◆ The data:
● ● ● ●
(* ===== verification/PolicyFacts.v ===== *)
(** Theorems about the policies of [Policy.v]: which source decides, what a
    machine that is not managed ignores, the window in which updates are
    suppressed, the bounds of the configured periods and limits, and what the
    registry values of the group policies come to. *)

From stdpp Require Import sorting.
From S2P Require Import Prelude Hresult CStrings Policy.

(** ** Which source decides *)

(** The value of the first managed source that has one. *)
Fixpoint first_managed {T} (getter : OmahaPolicyManager -> option T)
    (policies : list OmahaPolicyManager) : option (CString * T) :=
  match policies with
  | [] => None
  | pm :: policies' =>
      match getter pm with
      | Some x => if OmahaPolicyManager_IsManaged pm then Some (pm_source pm, x)
                  else first_managed getter policies'
      | None => first_managed getter policies'
      end
  end.

Definition sources_named (policies : list OmahaPolicyManager) : Prop :=
  Forall (fun pm => pm_source pm <> []) policies.

Section Collect.
Context {T : Type} (GetValueString : T -> CString) (getter : OmahaPolicyManager -> option T).

Lemma collect_fixed policies v :
  pv_source v <> [] ->
  pv_source (PolicyValue_collect GetValueString getter policies v) = pv_source v
  /\ pv_value (PolicyValue_collect GetValueString getter policies v) = pv_value v.
Proof.
  revert v. induction policies as [|pm policies IH]; intros v Hv; cbn [PolicyValue_collect]; [done|].
  destruct (getter pm) as [x|]; [|by apply IH].
  set (v' := PolicyValue_Update _ _ _ _ _).
  assert (pv_source v' = pv_source v /\ pv_value v' = pv_value v) as [Hs Hx].
  { unfold v', PolicyValue_Update. rewrite (proj2 (IsEmpty_false _) Hv), andb_false_r.
    by destruct (IsEmpty _). }
  destruct (IH v') as [-> ->]; [by rewrite Hs|]. done.
Qed.

Lemma collect_first policies v :
  sources_named policies -> pv_source v = [] ->
  match first_managed getter policies with
  | Some (src, x) =>
      pv_source (PolicyValue_collect GetValueString getter policies v) = src
      /\ pv_value (PolicyValue_collect GetValueString getter policies v) = x
      /\ src <> []
  | None => pv_source (PolicyValue_collect GetValueString getter policies v) = []
  end.
Proof.
  revert v. induction policies as [|pm policies IH]; intros v Hn Hv;
    cbn [PolicyValue_collect first_managed]; [done|].
  apply Forall_cons in Hn as [Hpm Hn].
  destruct (getter pm) as [x|]; [|by apply IH].
  destruct (OmahaPolicyManager_IsManaged pm) eqn:Em.
  - set (v' := PolicyValue_Update _ _ _ _ _).
    assert (pv_source v' = pm_source pm /\ pv_value v' = x) as [Hs Hx].
    { unfold v', PolicyValue_Update. by rewrite Hv. }
    destruct (collect_fixed policies v') as [-> ->]; [by rewrite Hs|]. done.
  - apply IH; [done|]. unfold PolicyValue_Update. simpl. by destruct (IsEmpty _).
Qed.

Lemma collect_final_value policies v d :
  sources_named policies -> pv_source v = [] ->
  pv_value (PolicyValue_UpdateFinal GetValueString d
              (PolicyValue_collect GetValueString getter policies v)).1 =
  match first_managed getter policies with Some (_, x) => x | None => d end.
Proof.
  intros Hn Hv. pose proof (collect_first policies v Hn Hv) as Hf.
  unfold PolicyValue_UpdateFinal.
  destruct (first_managed getter policies) as [[src x]|].
  - destruct Hf as (Hs & Hx & Hne). rewrite Hs, (proj2 (IsEmpty_false _) Hne). done.
  - rewrite Hf. done.
Qed.
End Collect.

Lemma first_managed_in {T} (getter : OmahaPolicyManager -> option T) policies src x :
  first_managed getter policies = Some (src, x) ->
  exists pm, pm ∈ policies /\ OmahaPolicyManager_IsManaged pm = true
    /\ pm_source pm = src /\ getter pm = Some x.
Proof.
  induction policies as [|pm policies IH]; cbn [first_managed]; [done|].
  destruct (getter pm) as [y|] eqn:Eg; [destruct (OmahaPolicyManager_IsManaged pm) eqn:Em|];
    intros Heq; simplify_eq.
  - exists pm. split_and!; [by left|done..].
  - destruct (IH Heq) as (pm' & ? & ?). exists pm'. split; [by right|done].
  - destruct (IH Heq) as (pm' & ? & ?). exists pm'. split; [by right|done].
Qed.

(** ** Reachable configuration managers *)

Inductive cm_reachable `{GuidOps} : ConfigManager -> Prop :=
| cm_reachable_init : cm_reachable ConfigManager_init
| cm_reachable_load cm managed key hr cm' :
    cm_reachable cm -> LoadPolicies managed key cm = Some (hr, cm') -> cm_reachable cm'
| cm_reachable_dm cm p : cm_reachable cm -> cm_reachable (SetOmahaDMPolicies p cm).

Definition cm_named (cm : ConfigManager) : Prop :=
  pm_source (cm_group_policy_manager cm) = _T "Group Policy"
  /\ pm_source (cm_dm_policy_manager cm) = _T "Device Management".

Lemma cm_named_policies cm : cm_named cm -> sources_named (policies_ cm).
Proof.
  intros [Hg Hd]. unfold sources_named, policies_. apply Forall_fmap, Forall_forall.
  intros [] _; simpl; [by rewrite Hg|by rewrite Hd].
Qed.

Section Reachable.
Context `{GuidOps}.

Lemma LoadGroupPolicies_parts managed key cm hr cm' :
  LoadGroupPolicies managed key cm = Some (hr, cm') ->
  pm_source (cm_group_policy_manager cm') = pm_source (cm_group_policy_manager cm)
  /\ cm_dm_policy_manager cm' = cm_dm_policy_manager cm
  /\ (managed = false -> OmahaPolicyManager_IsManaged (cm_group_policy_manager cm') = false).
Proof. unfold LoadGroupPolicies. intros Hl. repeat case_match; by simplify_eq/=. Qed.

Lemma LoadPolicies_parts managed key cm hr cm' :
  LoadPolicies managed key cm = Some (hr, cm') ->
  pm_source (cm_group_policy_manager cm') = pm_source (cm_group_policy_manager cm)
  /\ cm_dm_policy_manager cm' = cm_dm_policy_manager cm
  /\ (managed = false -> OmahaPolicyManager_IsManaged (cm_group_policy_manager cm') = false)
  /\ (SUCCEEDED hr = true ->
      cm_policies cm' = [SourceDeviceManagement; SourceGroupPolicy]
      \/ cm_policies cm' = [SourceGroupPolicy; SourceDeviceManagement]).
Proof.
  unfold LoadPolicies. destruct (LoadGroupPolicies managed key cm) as [[hr1 cm1]|] eqn:E; [|done].
  apply LoadGroupPolicies_parts in E as (H1 & H2 & H3).
  destruct (FAILED hr1) eqn:Ef; intros Heq; simplify_eq/=; split_and!; try done.
  - intros Hs. rewrite FAILED_not_SUCCEEDED in Ef. by rewrite Hs in Ef.
  - by destruct (cm_are_cloud_policies_preferred cm1); auto.
Qed.

Lemma cm_reachable_named cm : cm_reachable cm -> cm_named cm.
Proof.
  induction 1 as [|cm managed key hr cm' _ IH Hl|cm p _ IH]; [done| |exact IH].
  apply LoadPolicies_parts in Hl as (H1 & H2 & _). unfold cm_named. by rewrite H1, H2.
Qed.

Lemma cm_reachable_sources cm : cm_reachable cm -> sources_named (policies_ cm).
Proof. intros Hr. by apply cm_named_policies, cm_reachable_named. Qed.

(** After loading on a machine that is not managed, only device management
    can decide. *)
Lemma first_managed_unmanaged {T} (getter : OmahaPolicyManager -> option T) key cm hr cm' :
  LoadPolicies false key cm = Some (hr, cm') -> SUCCEEDED hr = true ->
  first_managed getter (policies_ cm') = first_managed getter [cm_dm_policy_manager cm].
Proof.
  intros Hl Hs. apply LoadPolicies_parts in Hl as (_ & Hdm & Hun & Hord).
  specialize (Hun eq_refl). specialize (Hord Hs). rewrite <- Hdm. unfold policies_.
  destruct Hord as [-> | ->]; simpl;
    destruct (getter (cm_group_policy_manager cm')), (getter (cm_dm_policy_manager cm'));
    rewrite ?Hun; done.
Qed.

End Reachable.

(** ** What the accessors return *)

Section Effective.
Context `{GuidOps}.

Lemma effective_updates u cm g :
  cm_reachable cm ->
  pv_value (ConfigManager_GetEffectivePolicyForAppUpdates u cm g).1 =
  match first_managed (OmahaPolicyManager_GetEffectivePolicyForAppUpdates g) (policies_ cm) with
  | Some (_, x) => x | None => kUpdatePolicyDefault end.
Proof. intros Hr. apply collect_final_value; [by apply cm_reachable_sources|done]. Qed.

Lemma effective_installs u cm g :
  cm_reachable cm ->
  pv_value (ConfigManager_GetEffectivePolicyForAppInstalls u cm g).1 =
  match first_managed (OmahaPolicyManager_GetEffectivePolicyForAppInstalls g) (policies_ cm) with
  | Some (_, x) => x | None => kInstallPolicyDefault end.
Proof. intros Hr. apply collect_final_value; [by apply cm_reachable_sources|done]. Qed.

Definition window_contains (t : UpdatesSuppressedTimes) (h m : Z) : bool :=
  ((h * 60 + m) - (ust_start_hour t * 60 + ust_start_min t)) mod (24 * 60) <? ust_duration_min t.

Definition window_valid (t : UpdatesSuppressedTimes) : bool :=
  (ust_start_hour t <=? 23) && (ust_start_min t <=? 59) && (ust_duration_min t <=? 16 * 60).

Lemma OmahaPolicyManager_times_range pm t :
  OmahaPolicyManager_GetUpdatesSuppressedTimes pm = Some t ->
  0 <= ust_start_hour t /\ 0 <= ust_start_min t /\ 0 <= ust_duration_min t.
Proof.
  unfold OmahaPolicyManager_GetUpdatesSuppressedTimes. intros Ht. repeat case_match; simplify_eq/=.
  split_and!; apply u32_range.
Qed.

(** The wrap-around difference of the code is the distance on a 24-hour clock. *)
Lemma clock_distance h m sh sm :
  0 <= h < 24 -> 0 <= m < 60 -> 0 <= sh <= 23 -> 0 <= sm <= 59 ->
  let diff := s32 (u32 (u32 (u32 (h - sh) * 60) + u32 (m - sm))) in
  (if diff <? 0 then diff + 24 * 60 else diff) = ((h * 60 + m) - (sh * 60 + sm)) mod (24 * 60).
Proof.
  intros Hh Hm Hsh Hsm diff.
  assert (diff = (h - sh) * 60 + (m - sm)) as ->.
  { unfold diff.
    assert (u32 (u32 (u32 (h - sh) * 60) + u32 (m - sm)) = u32 ((h - sh) * 60 + (m - sm))) as ->
      by (unfold u32; by rewrite Zmult_mod_idemp_l, <- Zplus_mod).
    rewrite s32_u32. apply s32_small. lia. }
  destruct (Z.ltb_spec ((h - sh) * 60 + (m - sm)) 0).
  - rewrite <- (Z.mod_add _ 1) by lia. rewrite Z.mod_small; lia.
  - rewrite Z.mod_small; lia.
Qed.

(** Updates are suppressed exactly inside the window of the deciding source. *)
Lemma AreUpdatesSuppressedNow_first cm h m :
  cm_reachable cm ->
  ConfigManager_AreUpdatesSuppressedNow cm h m =
  match first_managed OmahaPolicyManager_GetUpdatesSuppressedTimes (policies_ cm) with
  | None => false
  | Some (_, t) =>
      window_valid t &&
      (let diff := s32 (u32 (u32 (u32 (h - ust_start_hour t) * 60) + u32 (m - ust_start_min t))) in
       (if diff <? 0 then diff + 24 * 60 else diff) <? s32 (ust_duration_min t))
  end.
Proof.
  intros Hr. unfold ConfigManager_AreUpdatesSuppressedNow, ConfigManager_GetUpdatesSuppressedTimes.
  set (v0 := PolicyValue_init (mkUpdatesSuppressedTimes 0 0 0)).
  pose proof (collect_first GetValueString_SuppressedTimes OmahaPolicyManager_GetUpdatesSuppressedTimes
                (policies_ cm) v0 (cm_reachable_sources _ Hr) eq_refl) as Hf.
  set (v := PolicyValue_collect _ _ _ v0) in *.
  destruct (first_managed _ _) as [[src t]|]; [|by rewrite Hf].
  destruct Hf as (Hs & Hx & Hne). rewrite Hs, (proj2 (IsEmpty_false _) Hne), Hx.
  unfold window_valid. rewrite !(Z.leb_antisym), <- !negb_orb.
  destruct (_ || _ || _); [done|]. unfold PolicyValue_UpdateFinal.
  rewrite Hs, (proj2 (IsEmpty_false _) Hne), Hx. done.
Qed.

End Effective.

(** ** What the registry values come to *)

(** The keys of the map stay in order. *)
Definition settings_sorted (m : SettingsMap) : Prop := StronglySorted Z.lt m.*1.

Lemma settings_update_keys g f m x :
  x ∈ (settings_update g f m).*1 -> x = g \/ x ∈ m.*1.
Proof.
  induction m as [|[g' s] m IH]; cbn [settings_update].
  - intros Hx. left. by apply list_elem_of_singleton in Hx.
  - destruct (g =? g'); [by right|]. destruct (g <? g').
    + cbn. intros [->|Hx]%elem_of_cons; [by left|by right].
    + cbn. intros [->|Hx]%elem_of_cons; [right; by left|].
      destruct (IH Hx) as [->|]; [by left|right; by right].
Qed.

Lemma settings_update_sorted g f m : settings_sorted m -> settings_sorted (settings_update g f m).
Proof.
  unfold settings_sorted. induction m as [|[g' s] m IH]; cbn [settings_update]; intros Hs.
  - repeat constructor.
  - destruct (Z.eqb_spec g g'); [exact Hs|]. destruct (Z.ltb_spec g g').
    + cbn. constructor; [exact Hs|]. constructor; [done|].
      apply StronglySorted_inv in Hs as [_ Hf]. eapply Forall_impl; [exact Hf|]. intros; simpl in *; lia.
    + apply StronglySorted_inv in Hs as [Hs Hf]. cbn. constructor; [by apply IH|].
      apply Forall_forall. intros x Hx.
      destruct (settings_update_keys g f m x Hx) as [->|Hx']; [lia|].
      rewrite Forall_forall in Hf. by apply Hf.
Qed.

Lemma settings_lookup_above g m : Forall (fun x => g < x) m.*1 -> settings_lookup g m = None.
Proof.
  induction m as [|[g' s] m IH]; cbn; [done|]. intros [Hlt Hf]%Forall_cons.
  destruct (Z.eqb_spec g g'); [lia|by apply IH].
Qed.

Lemma settings_lookup_update g g' f m :
  settings_sorted m ->
  settings_lookup g' (settings_update g f m) =
  if g' =? g then Some (f (default ApplicationSettings_default (settings_lookup g m)))
  else settings_lookup g' m.
Proof.
  unfold settings_sorted. induction m as [|[k s] m IH]; cbn [settings_update settings_lookup]; intros Hs.
  - by destruct (g' =? g).
  - apply StronglySorted_inv in Hs as [Hs Hf].
    destruct (Z.eqb_spec g k) as [->|Hne]; cbn [settings_lookup].
    + by destruct (Z.eqb_spec g' k).
    + destruct (Z.ltb_spec g k) as [Hlt|Hge]; cbn [settings_lookup].
      * destruct (Z.eqb_spec g' g) as [->|]; [|done].
        rewrite settings_lookup_above; [done|]. eapply Forall_impl; [exact Hf|]. intros; simpl in *; lia.
      * rewrite IH by done. destruct (Z.eqb_spec g' k) as [->|]; [|done].
        by destruct (Z.eqb_spec k g).
Qed.

Section Registry.
Context `{GuidOps}.

Lemma load_app_policy_sorted n v m : settings_sorted m -> settings_sorted (load_app_policy n v m).
Proof. intros Hs. unfold load_app_policy. repeat case_match; auto using settings_update_sorted. Qed.

(** The update policy of one application in a map. *)
Definition update_of (g : GUID) (m : SettingsMap) : Z :=
  match settings_lookup g m with Some s => as_update s | None => -1 end.

(** Whether a registry value is the update policy of [g], and which. *)
Definition update_value (g : GUID) (nv : CString * RegValue) : option Z :=
  match app_policy_name nv.1, nv.2 with
  | Some (policy_name, app_id), REG_DWORD d =>
      if (app_id =? g) && EqualNoCase policy_name (_T "Update")
         && negb (EqualNoCase policy_name (_T "Install"))
      then Some d else None
  | _, _ => None
  end.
● ● ● ●
◆ Problem statement:
Of the records above, copy each line that includes "left".

◆ Answer area:
  - exists pm. split_and!; [by left|done..].
  - intros Hx. left. by apply list_elem_of_singleton in Hx.
    + cbn. intros [->|Hx]%elem_of_cons; [by left|by right].
    + cbn. intros [->|Hx]%elem_of_cons; [right; by left|].
      destruct (IH Hx) as [->|]; [by left|right; by right].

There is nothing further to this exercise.